▶ **Assignment**
Some lines hold the string "eapply". Copy all of them from the material that follows.

▶ **Supplied records**
(* ===== verification/FprPack.v ===== *)
(** FprPack: packing, normalisation and conversion from integers round correctly. *)

From Stdlib Require Import ZArith Lia.
From stdpp Require Import base numbers list.
From S2P Require Import Prelude Rounding Fpr.

(** * Packing *)

(** The constant [0xC8] tells when the three low bits ask for an increment. *)
Lemma round_bit m : 0 <= m -> (0xC8 .>> (u32 m .& 7)) .& 1 = round_ne m 4 - m / 4.
Proof.
  intros Hm. assert (u32 m .& 7 = m mod 8) as ->.
  { change 7 with (Z.ones 3). rewrite Z.land_ones, wrap_mod by lia. change (2 ^ 32) with (2 ^ 3 * 2 ^ 29). change 8 with (2 ^ 3).
    rewrite Z.rem_mul_r, Z.mul_comm, Z_mod_plus_full, Z.mod_mod by lia. reflexivity. }
  pose proof (Z.div_mod m 8 ltac:(lia)) as E. pose proof (Z.mod_pos_bound m 8 ltac:(lia)) as Hr. set (q := m / 8) in *. set (r := m mod 8) in *.
  rewrite E. clearbody q r. clear E m Hm. unfold round_ne. assert (Z.odd (2 * q) = false) as Ho by now rewrite Z.odd_mul.
  assert (forall b c, r = 4 * b + c -> 0 <= b < 2 -> 0 <= c < 4 -> (8 * q + r) / 4 = 2 * q + b /\ (8 * q + r) mod 4 = c) as Hd.
  { intros b c -> Hb Hc. split; symmetry; [apply (Z.div_unique _ _ _ c) | apply (Z.mod_unique _ _ (2 * q + b))]; lia. }
  set (t := 2 * q) in *. clearbody t.
  assert (r = 0 \/ r = 1 \/ r = 2 \/ r = 3 \/ r = 4 \/ r = 5 \/ r = 6 \/ r = 7) as Hc by lia.
  assert (exists b c, r = 4 * b + c /\ (b = 0 \/ b = 1) /\ (c = 0 \/ c = 1 \/ c = 2 \/ c = 3)) as (b & c & Er & Hb & Hcc).
  { exists (r / 4), (r mod 4). pose proof (Z.div_mod r 4 ltac:(lia)). pose proof (Z.mod_pos_bound r 4 ltac:(lia)). lia. }
  destruct (Hd b c Er) as [-> ->]; [lia..|]. clear Hd Hc. rewrite Er.
  destruct Hb as [->| ->], Hcc as [->|[->|[->| ->]]]; rewrite ?(Z.add_0_r t), ?(Z.odd_add t 1), ?Ho;
    (match goal with |- ?l = _ => let v := eval vm_compute in l in change l with v end);
    (match goal with |- context [?x ?= 4] => let v := eval vm_compute in (x ?= 4) in change (x ?= 4) with v end);
    cbn [xorb negb Z.odd]; lia.
Qed.
(** Arithmetic modulo every prime p of the table: [modp_set] and [modp_norm] convert between
    signed values and residues, sums and differences are reduced, [modp_ninv31] is -1/p modulo 2^31, [modp_R]
    and [modp_R2] are 2^31 and 2^62, the Montgomery product of two residues is the residue of a b / 2^31,
    [modp_Rx] is 2^(31 x), and [modp_div] is the quotient, 0 when the divisor is 0. *)
Theorem modp_ops_correct (i : nat) (a b : Z) :
  (i < num_primes)%nat ->
  let p := sp_p (PRIMES !!! i) in
  let p0i := modp_ninv31 p in
  0 <= a < p -> 0 <= b < p ->
  is_ninv p p0i /\ (forall x, - p < x < p -> modp_set x p = x mod p) /\
  (- (p / 2) <= modp_norm a p <= p / 2 /\ modp_norm a p ≡[p] a) /\
  modp_add a b p = (a + b) mod p /\ modp_sub a b p = (a - b) mod p /\
  modp_R p = 2 ^ 31 mod p /\ modp_R2 p p0i = 2 ^ 62 mod p /\
  (0 <= modp_montymul a b p p0i < p /\ modp_montymul a b p p0i * 2 ^ 31 ≡[p] a * b) /\
  (forall x, 1 <= x <= 2 ^ 11 -> modp_Rx x p p0i (modp_R2 p p0i) = Some (2 ^ (31 * x) mod p)) /\
  (0 <= modp_div a b p p0i (modp_R p) < p /\
   (b <> 0 -> modp_div a b p p0i (modp_R p) * b ≡[p] a) /\ (b = 0 -> modp_div a b p p0i (modp_R p) = 0)).
Proof.
  intros Hi p p0i Ha Hb. pose proof (entry_range i Hi) as Hp. pose proof (entry_odd i Hi) as Ho. pose proof (entry_ninv i Hi) as Hn.
  split; [exact Hn|]. split; [intros; now apply modp_set_spec|]. split; [now apply modp_norm_spec|]. split; [now apply modp_add_spec|].
  split; [now apply modp_sub_spec|]. split; [now apply modp_R_spec|]. split; [now apply modp_R2_spec|].
  split; [apply modp_montymul_spec; try assumption; fold p in Hp |- *; nia|]. split; [intros; now apply modp_Rx_spec|].
  apply modp_div_spec; try assumption. apply (PRIMES_good i Hi).
Qed.
Lemma sub_residue u v : residue p u -> residue p v -> residue p (modp_sub u v p) /\ modp_sub u v p ≡[p] u - v.
Proof using Hp.
  intros Hu Hv. rewrite (modp_sub_spec p Hp u v Hu Hv). split; [apply Z.mod_pos_bound|apply cong_mod]; clear - Hp; lia.
Qed.

Lemma ntt2_linear s t : monty p s t -> linear p (ntt2_F s p p0i) 1 t /\ linear p (ntt2_G s p p0i) 1 (- t).
Proof using Hp Hp0i.
  intros Hs. split; intros u v Hu Hv; destruct (montymul_by v s t Hv Hs) as [Hm Hc].
  - destruct (add_residue u _ Hu Hm) as [Ha Hac]. split; [exact Ha|]. unfold ntt2_F. rewrite Hac, Hc. apply (cong_intro _ _ _ 0). ring.
  - destruct (sub_residue u _ Hu Hm) as [Ha Hac]. split; [exact Ha|]. unfold ntt2_G. rewrite Hac, Hc. apply (cong_intro _ _ _ 0). ring.
Qed.

Lemma intt2_linear s t : monty p s t -> linear p (intt2_F p) 1 1 /\ linear p (intt2_G s p p0i) t (- t).
Proof using Hp Hp0i.
  intros Hs. split; intros u v Hu Hv.
  - destruct (add_residue u v Hu Hv) as [Ha Hac]. split; [exact Ha|]. unfold intt2_F. rewrite Hac. apply (cong_intro _ _ _ 0). ring.
  - destruct (sub_residue u v Hu Hv) as [Ha Hac]. destruct (montymul_by _ s t Ha Hs) as [Hm Hc].
    split; [exact Hm|]. unfold intt2_G. rewrite Hc, Hac. apply (cong_intro _ _ _ 0). ring.
Qed.

Context (logn : nat) (Hlogn : (logn <= 10)%nat).
Abbreviation n := (2 ^ logn)%nat.
Abbreviation tw := (mtw gamma).
Abbreviation rho k := (tree_root tw (n + k)).

Lemma n_at_most : (1 <= n <= 1024)%nat.
Proof using Hlogn. clear - Hlogn. pose proof (pow2_nat_pos logn). split; [lia|]. change 1024%nat with (2 ^ 10)%nat. apply Nat.pow_le_mono_r; lia. Qed.

Lemma tw_square k : (1 <= k < n)%nat -> tw k * tw k ≡[p] tree_root tw k.
Proof using Hroot Hlogn. intros H. pose proof n_at_most. apply (mtw_sqr p gamma Hroot). lia. Qed.

(** The points are roots of X^n + 1, and determine polynomials. *)
Lemma mpoint_root k : (k < n)%nat -> rho k ^ Z.of_nat n ≡[p] -1.
Proof using Hp Hprime Hroot Hlogn. exact (tree_point_root p tw logn Hprime (p_above_2 p Hp) tw_square k). Qed.

Lemma mpoints_determine a b :
  length a = n -> length b = n -> (forall k, (k < n)%nat -> peval a (rho k) ≡[p] peval b (rho k)) -> pcong p a b.
Proof using Hp Hprime Hroot Hlogn. exact (tree_points_determine p tw logn Hprime (p_above_2 p Hp) tw_square a b). Qed.

Context (stride : nat) (Hstride : (0 < stride)%nat).

(** Forward: from blocks of size 2^j to single cells. *)
Lemma modp_NTT2_levels_inv gm igm a0 b0 j : tables_ok p gamma logn gm igm -> fits_in stride n a0 -> forall fuel m a b,
  (j < fuel)%nat -> n = (m * 2 ^ j)%nat -> strided stride n a0 a b -> forward_inv p tw logn b0 (2 ^ j) b ->
  exists b', strided stride n a0 (modp_NTT2_levels fuel n stride m (2 ^ j) gm p p0i a) b' /\ forward_inv p tw logn b0 1 b'.
Proof using Hp Hp0i Hprime Hgamma Hroot Hstride Hlogn.
  intros Ht Hfit. induction j as [|j IH]; intros fuel m a b Hf Hn Hs Hb; (destruct fuel as [|fuel]; [lia|]); cbn [modp_NTT2_levels].
  - destruct (Nat.ltb_spec m n); [simpl in Hn; lia | now exists b].
  - pose proof n_at_most. assert (2 ^ S j = 2 * 2 ^ j)%nat as H2 by (simpl; lia). pose proof (pow2_nat_pos j). rewrite H2 in *.
    destruct (Nat.ltb_spec m n); [|nia].
    replace (2 * 2 ^ j / 2)%nat with (2 ^ j)%nat by (rewrite Nat.mul_comm, Nat.div_mul; lia).
    eapply IH; [lia | nia | apply modp_NTT2_level_pass; eassumption |].
    apply (forward_pass p tw logn Hprime (p_above_2 p Hp) tw_square); [done | | done].
    intros i Hi. apply ntt2_linear, Ht. nia.
Qed.

(** [modp_NTT2_ext] evaluates the strided polynomial, and leaves the rest of the array alone. *)
Lemma modp_NTT2_ext_spec gm igm a :
  tables_ok p gamma logn gm igm -> fits_in stride n a -> pok p n (column stride n a) ->
  exists b, strided stride n a (modp_NTT2_ext a stride gm logn p p0i) b /\ pok p n b /\
    forall k, (k < n)%nat -> b !!! k ≡[p] peval (column stride n a) (rho k).
Proof using Hp Hp0i Hprime Hgamma Hroot Hstride Hlogn.
  intros Ht Hfit Hok. assert (exists b, strided stride n a (modp_NTT2_ext a stride gm logn p p0i) b /\
    forward_inv p tw logn (column stride n a) 1 b) as (b & Hs & Hb).
  { unfold modp_NTT2_ext. destruct (Nat.eqb_spec logn 0) as [H0|H0].
    - exists (column stride n a). split; [apply strided_start|]. pose proof (forward_start p tw logn _ Hok) as H. now rewrite H0 in H |- *.
    - apply (modp_NTT2_levels_inv gm igm a _ logn Ht Hfit _ _ _ (column stride n a)); [lia | lia | apply strided_start | now apply forward_start]. }
  exists b. split; [exact Hs|]. split; [exact (proj1 Hb)|]. intros k Hk. exact (forward_end p tw logn _ _ _ Hb Hk).
Qed.

(** Inverse: from single cells to the whole array. *)
Lemma modp_iNTT2_levels_inv gm igm a0 vals k : tables_ok p gamma logn gm igm -> fits_in stride n a0 -> forall fuel j a b,
  (k < fuel)%nat -> logn = (k + j)%nat -> strided stride n a0 a b -> inverse_inv p tw logn vals (2 ^ j) b ->
  exists b', strided stride n a0 (modp_iNTT2_levels fuel stride (2 ^ k) (2 ^ j) igm p p0i a) b' /\ inverse_inv p tw logn vals n b'.
Proof using Hp Hp0i Hprime Hgamma Hroot Hstride Hlogn.
  intros Ht Hfit. induction k as [|k IH]; intros fuel j a b Hf Hn Hs Hb; (destruct fuel as [|fuel]; [lia|]); cbn [modp_iNTT2_levels].
  - destruct (Nat.ltb_spec 1 (2 ^ 0)); [simpl in *; lia|]. exists b. split; [exact Hs|]. replace n with (2 ^ j)%nat by (now rewrite Hn). exact Hb.
  - assert (2 ^ S k = 2 * 2 ^ k)%nat as H2 by (simpl; lia). pose proof (pow2_nat_pos k).
    destruct (Nat.ltb_spec 1 (2 ^ S k)); [|lia].
    replace (2 ^ S k / 2)%nat with (2 ^ k)%nat by (rewrite H2, Nat.mul_comm, Nat.div_mul; lia).
    assert (n = 2 ^ k * (2 * 2 ^ j))%nat as En.
    { rewrite Hn. change (2 * 2 ^ j)%nat with (2 ^ S j)%nat. rewrite <- Nat.pow_add_r. f_equal. lia. }
    change (2 * 2 ^ j)%nat with (2 ^ S j)%nat at 1. eapply IH; [lia | lia | apply modp_iNTT2_level_pass; eassumption |].
    change (2 ^ S j)%nat with (2 * 2 ^ j)%nat.
    apply (inverse_pass p tw logn Hprime (p_above_2 p Hp) tw_square (mitw gamma) (fun _ => intt2_F p)
      (fun i => intt2_G (igm !!! (2 ^ k + i)%nat) p p0i) vals (2 ^ k) j b En); [|exact Hb].
    pose proof n_at_most. pose proof (pow2_nat_pos j). assert (2 * 2 ^ k <= n)%nat by nia. intros i Hi.
    destruct (Ht (2 ^ k + i)%nat ltac:(lia)) as [_ Hig].
    split; [exact (proj1 (intt2_linear _ _ Hig))|]. split; [exact (proj2 (intt2_linear _ _ Hig)) | apply (mtw_mitw p gamma Hroot)].
Qed.
(** * [zint_co_reduce_mod] *)

(** The multiple of the modulus that clears the low bits. *)
Lemma clear_low a0 b0 xa xb m0 m0i :
  is_ninv m0 m0i ->
  let f := u32 (u32 (u32 (a0 * u32 xa) + u32 (b0 * u32 xb)) * m0i) .& 0x7FFFFFFF in
  0 <= f < 2 ^ 31 /\ (a0 * xa + b0 * xb + m0 * f) mod 2 ^ 31 = 0.
Proof.
  intros [Hw Hi]. cbv zeta. rewrite low31. split; [apply Z.mod_pos_bound; lia|].
  rewrite <- (Z.mod_0_l (2 ^ 31)) by lia. apply cong_mod_iff; [lia|]. rewrite cong_mod by lia.
  assert (forall z, u32 z ≡[2 ^ 31] z) as H32 by (intros z; apply cong_mod_iff; [lia | apply u32_mod31]).
  rewrite !H32. transitivity ((a0 * xa + b0 * xb) * (1 + m0 * m0i)); [apply (cong_intro _ _ _ 0); ring|].
  rewrite Hi. apply (cong_intro _ _ _ 0). ring.
Qed.

Definition carry_range_mod (c : Z) : Prop := - 2 ^ 31 <= c < 2 ^ 32.

Lemma co_reduce_mod_loop a b m len fa fb xa xb ya yb :
  (0 < len)%nat -> zwords a -> zwords b -> length a = len -> length b = len -> zwords (take len m) -> (len <= length m)%nat ->
  Z.abs xa + Z.abs xb <= 2 ^ 31 -> Z.abs ya + Z.abs yb <= 2 ^ 31 -> 0 <= fa < 2 ^ 31 -> 0 <= fb < 2 ^ 31 ->
  let '(cca, ccb, a', b') := for_up 0 len (fun u '(cca, ccb, a, b) =>
    let wa := a !!! u in
    let wb := b !!! u in
    let za := u64 (u64 (u64 (u64 (wa * u64 xa) + u64 (wb * u64 xb)) + u64 (m !!! u * fa)) + u64 cca) in
    let zb := u64 (u64 (u64 (u64 (wa * u64 ya) + u64 (wb * u64 yb)) + u64 (m !!! u * fb)) + u64 ccb) in
    let '(a, b) := if (0 <? u)%nat
                   then (<[(u - 1)%nat := u32 za .& 0x7FFFFFFF]> a, <[(u - 1)%nat := u32 zb .& 0x7FFFFFFF]> b)
                   else (a, b) in
    (i64 za .>> 31, i64 zb .>> 31, a, b)) (0, 0, a, b) in
  shifted carry_range_mod (fun u => a !!! u * xa + b !!! u * xb + m !!! u * fa) len a a' cca /\
  shifted carry_range_mod (fun u => a !!! u * ya + b !!! u * yb + m !!! u * fb) len b b' ccb.
Proof.
  intros H0 Ha Hb Hla Hlb Hm Hlm Hx Hy Hfa Hfb.
  assert (forall u f xa xb, (u < len)%nat -> 0 <= f < 2 ^ 31 -> Z.abs xa + Z.abs xb <= 2 ^ 31 ->
    - ((2 ^ 31 - 1) * 2 ^ 31) <= a !!! u * xa + b !!! u * xb + m !!! u * f <= (2 ^ 31 - 1) * (2 ^ 32 - 1)) as Hmac.
  { intros u f xa' xb' Hu Hf Hx'.
    pose proof (mac_bound (a !!! u) (b !!! u) xa' xb' (zwords_word a u Ha ltac:(lia)) (zwords_word b u Hb ltac:(lia)) Hx') as Hab.
    pose proof (zwords_take_word m len u Hm Hu Hlm). assert (0 <= m !!! u * f <= (2 ^ 31 - 1) * (2 ^ 31 - 1)) by nia. lia. }
  apply (shift_loop (fun u => a !!! u * xa + b !!! u * xb + m !!! u * fa) (fun u => a !!! u * ya + b !!! u * yb + m !!! u * fb) carry_range_mod);
    [done | lia | lia | unfold carry_range_mod; lia | |].
  - intros u c Hu Hc. pose proof (Hmac u fa xa xb Hu Hfa Hx). pose proof (Hmac u fb ya yb Hu Hfb Hy). unfold carry_range_mod in *.
    split; (split; [apply Z.div_le_lower_bound; lia | apply Z.div_lt_upper_bound; lia]).
  - intros u ca cb a' b' Hu Ea Eb Hca Hcb. pose proof (Hmac u fa xa xb Hu Hfa Hx). pose proof (Hmac u fb ya yb Hu Hfb Hy).
    unfold carry_range_mod in *. cbv zeta. rewrite !mac_mod_u64, Ea, Eb.
    destruct (acc_value _ (a !!! u * xa + b !!! u * xb + m !!! u * fa + ca) eq_refl) as [E1 E2]; [lia|].
    destruct (acc_value _ (a !!! u * ya + b !!! u * yb + m !!! u * fb + cb) eq_refl) as [E3 E4]; [lia|].
    rewrite E1, E2, E3, E4, !shr31. unfold shift_body. now destruct (0 <? u)%nat.
Qed.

▶ **Response to this task**
    eapply IH; [lia | nia | apply modp_NTT2_level_pass; eassumption |].
    change (2 * 2 ^ j)%nat with (2 ^ S j)%nat at 1. eapply IH; [lia | lia | apply modp_iNTT2_level_pass; eassumption |].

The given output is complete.